> [Exercise requirements] Each line below from the one containing "Definition VOWELS : str" through the one containing "Definition is_consonant (c" is to be given again exactly, and no line outside that span.

____

Lemma alive_all_dead w h x y : Spec.alive (all_dead w h) x y = false.
Proof.
  unfold Spec.alive, cell, all_dead. simpl.
  destruct (index _ x y) as [k |]; simpl; [| done].
  unfold load. destruct (k <? 0); [done |]. simpl.
  destruct (replicate _ false !! Z.to_nat k) as [c |] eqn:Hc; [| done].
  by apply lookup_replicate in Hc as [-> _].
Qed.

Lemma next_alive_all_dead w h wrap x y : next_alive (all_dead w h) wrap x y = false.
Proof.
  unfold next_alive, Spec.live_neighbours, Spec.offsets, Spec.contribution.
  simpl. rewrite !alive_all_dead.
  by repeat match goal with |- context [if ?c then _ else _] => destruct c end.
Qed.

Lemma all_dead_ok w h :
  0 < w -> 0 < h -> w * h <= Int.MAX -> grid_ok (all_dead w h).
Proof.
  intros Hw Hh Hfit. constructor; simpl; try done.
  rewrite length_replicate. nia.
Qed.

(** X7. The empty board is a fixed point under either topology: from a
    grid without live cells [next_generation] writes a grid without live
    cells into [out], whatever [out] held. *)
Theorem dead_grid_stays_dead (w h : Z) (out : grid) (wrap : bool) :
  0 < w -> 0 < h -> w * h <= Int.MAX ->
  2 * w <= Int.MAX -> 2 * h <= Int.MAX ->
  grid_ok out -> width out = w -> height out = h ->
  next_generation (all_dead w h) out wrap = Some (all_dead w h).
Proof.
  intros Hw Hh Hfit Hfw Hfh Hoko Hwo Hho.
  pose proof (all_dead_ok w h Hw Hh Hfit) as Hok.
  destruct (next_generation_assigns (all_dead w h) out wrap) as (o & -> & Ha);
    try done.
  f_equal. apply (assigned_unique (all_dead w h) wrap); try done.
  repeat split; simpl; try done.
  - rewrite length_replicate. nia.
  - intros x' y' Hx' Hy' _. rewrite next_alive_all_dead.
    apply lookup_replicate. split; [done |]. nia.
Qed.

Lemma live_neighbours_interior g x y :
  0 < x < width g - 1 -> 0 < y < height g - 1 ->
  Spec.live_neighbours g true x y = Spec.live_neighbours g false x y.
Proof.
  intros Hx Hy.
  unfold Spec.live_neighbours, Spec.offsets, Spec.contribution, Spec.inside. simpl.
  repeat match goal with
  | |- context [(?u mod ?m)] => rewrite (Z.mod_small u m) by lia
  end.
  repeat match goal with
  | |- context [if ?c then _ else _] =>
      let H := fresh in destruct c eqn:H; [| exfalso; lia]
  end.
  done.
Qed.

(** X8. The topology only matters on the border: for a cell that is not
    in the first or last column or row, [next_generation] writes the same
    state with [wrap] as without. *)
Theorem interior_ignores_wrap (i out : grid) (x y : Z) :
  grid_ok i -> grid_ok out -> coords_fit i ->
  width i = width out -> height i = height out ->
  0 < x < width i - 1 -> 0 < y < height i - 1 ->
  exists c,
    (next_generation i out true ≫= λ g, cell g x y) = Some c /\
    (next_generation i out false ≫= λ g, cell g x y) = Some c.
Proof.
  intros Hok Hoko Hfit Hw Hh Hx Hy.
  destruct (next_generation_assigns i out true) as (o1 & -> & Ha1); try done.
  destruct (next_generation_assigns i out false) as (o2 & -> & Ha2); try done.
  simpl.
  rewrite (assigned_cell i true o1), (assigned_cell i false o2) by (done || lia).
  exists (next_alive i true x y). split; [done |].
  unfold next_alive. by rewrite live_neighbours_interior.
Qed.

(** X9. [tick] on a well-formed game returns a well-formed game whose
    roles are exchanged: the old front grid is the new back grid,
    untouched, and the new front grid holds its next generation. *)
Theorem tick_keeps_previous (wrap : bool) (g : game_of_life) :
  game_ok g ->
  exists g', tick wrap g = Some g' /\ game_ok g' /\
    first (buffer g') = negb (first (buffer g)) /\
    back (buffer g') = front (buffer g) /\
    forall x y, 0 <= x < width (front (buffer g)) ->
                0 <= y < height (front (buffer g)) ->
      cell (front (buffer g')) x y
      = Some (Spec.rule (Spec.alive (front (buffer g)) x y)
                (Spec.live_neighbours (front (buffer g)) wrap x y)).
Proof.
  intros Hok.
  destruct (tick_advances wrap g Hok) as (g' & Hrun & Hok' & Hback & Hcells).
  exists g'. split; [done |]. split; [done |]. split; [| by split].
  unfold tick in Hrun.
  destruct (next_generation _ _ wrap) as [o |]; simpl in Hrun; [| done].
  injection Hrun as <-. simpl. unfold set_back. by destruct (first (buffer g)).
Qed.

(** ** Rendering *)

Lemma render_row gr y :
  grid_ok gr -> coords_fit gr ->
  0 <= y -> y + 1 < height gr ->
  exists row,
    for_ne (width gr)
      (λ x line,
         top ← cell gr x y;
         bottom ← cell gr x (Int.add y 1);
         Some (line ++ [glyph_of top bottom]))
      [] = Some row /\
    Z.of_nat (length row) = width gr /\
    forall x, 0 <= x < width gr ->
      row !! Z.to_nat x
      = Some (glyph_of (Spec.alive gr x y) (Spec.alive gr x (y + 1))).
Proof.
  intros Hok Hfit Hy0 Hy1.
  pose proof (width_pos gr Hok) as Hw.
  assert (2 * width gr <= Int.MAX /\ 2 * height gr <= Int.MAX) as [Hfw Hfh] by done.
  match goal with
  | |- context [for_ne ?n ?body ?s0] =>
      destruct (for_ne_invariant
        (λ k (line : list glyph),
           Z.of_nat (length line) = k /\
           forall x, 0 <= x < k ->
             line !! Z.to_nat x
             = Some (glyph_of (Spec.alive gr x y) (Spec.alive gr x (y + 1))))
        body n s0) as (row & Hrun & Hlen & Hrow); [lia | | |]
  end.
  - split; [done |]. intros; lia.
  - intros x line Hx [Hlen Hline].
    destruct (cell_inside gr x y Hok Hfit) as [-> _]; [lia | lia |].
    unfold Int.add. rewrite wrap_int_id by (unfold Int.MIN, Int.MAX in *; lia).
    destruct (cell_inside gr x (y + 1) Hok Hfit) as [-> _]; [lia | lia |].
    simpl. eexists. split; [done |]. split.
    + rewrite length_app. simpl. lia.
    + intros x' Hx'. destruct (decide (x' = x)) as [-> | Hne].
      * rewrite lookup_app_r by lia.
        replace (Z.to_nat x - length line)%nat with 0%nat by lia. done.
      * rewrite lookup_app_l by lia. apply Hline. lia.
  - by exists row.
Qed.
(* ===================================================================== *)
(* durak: Turkish syllabification (python/durak/syllabification.py)       *)
(*                                                                         *)
(* A shallow embedding of the Syllabifier class and the properties of its *)
(* boundary engine, case restorer and structure annotator.                *)
(* ===================================================================== *)

From Equations Require Import Equations.
From Stdlib Require Import Ascii String.
From Stdlib Require Import List Arith Lia NArith Bool.
Import ListNotations.

(* --------------------------------------------------------------------- *)
(* Python strings: sequences of Unicode code points                       *)
(* --------------------------------------------------------------------- *)

(** A Python [str] is a sequence of code points; a `character' is a string
    of length one, here the code point itself. *)
Definition char := N.
Definition str := list char.

Definition chr_eqb (a b : char) : bool := N.eqb a b.

Fixpoint str_eqb (a b : str) : bool :=
  match a, b with
  | [], [] => true
  | x :: a', y :: b' => chr_eqb x y && str_eqb a' b'
  | _, _ => false
  end.

(** [c in s] for a character [c] and a set (or string) of characters. *)
Definition char_in (c : char) (s : str) : bool := existsb (chr_eqb c) s.

(** Literals of the source file are UTF-8 text.  [utf8] decodes the bytes
    of a Rocq string literal into code points (sequences of one, two and
    three bytes, which covers every literal of the module). *)
Fixpoint utf8_bytes (bs : list N) : str :=
  match bs with
  | [] => []
  | b :: r =>
      if (b <? 128)%N then b :: utf8_bytes r
      else if (b <? 224)%N then
        match r with
        | b1 :: r1 => ((b - 192) * 64 + (b1 - 128))%N :: utf8_bytes r1
        | [] => [b]
        end
      else
        match r with
        | b1 :: b2 :: r2 =>
            ((b - 224) * 4096 + (b1 - 128) * 64 + (b2 - 128))%N :: utf8_bytes r2
        | _ => [b]
        end
  end.

Definition utf8 (s : string) : str :=
  utf8_bytes (map N_of_ascii (list_ascii_of_string s)).

(* --------------------------------------------------------------------- *)
(* Character classifier                                                   *)
(* --------------------------------------------------------------------- *)

(** VOWELS = frozenset("aeıioöuüâîû") *)
Definition VOWELS : str := Eval vm_compute in utf8 "aeıioöuüâîû".

(** CONSONANTS = frozenset("bcçdfgğhjklmnprsştvyzqwx") *)
Definition CONSONANTS : str := Eval vm_compute in utf8 "bcçdfgğhjklmnprsştvyzqwx".

Definition is_vowel (c : char) : bool := char_in c VOWELS.
Definition is_consonant (c : char) : bool := char_in c CONSONANTS.

(* --------------------------------------------------------------------- *)
(* Boundary engine                                                        *)
(* --------------------------------------------------------------------- *)

(** The table of [_is_valid_onset]. *)
Definition valid_onsets : list str := Eval vm_compute in
  map utf8 ["tr"; "pr"; "kr"; "gr"; "br"; "dr"; "fr";
            "pl"; "kl"; "bl"; "fl"; "gl"]%string.

(** [cluster in valid_onsets] *)
Definition _is_valid_onset (cluster : str) : bool :=
  existsb (str_eqb cluster) valid_onsets.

____

> [Result]
Definition VOWELS : str := Eval vm_compute in utf8 "aeıioöuüâîû".

(** CONSONANTS = frozenset("bcçdfgğhjklmnprsştvyzqwx") *)
Definition CONSONANTS : str := Eval vm_compute in utf8 "bcçdfgğhjklmnprsştvyzqwx".

Definition is_vowel (c : char) : bool := char_in c VOWELS.
Definition is_consonant (c : char) : bool := char_in c CONSONANTS.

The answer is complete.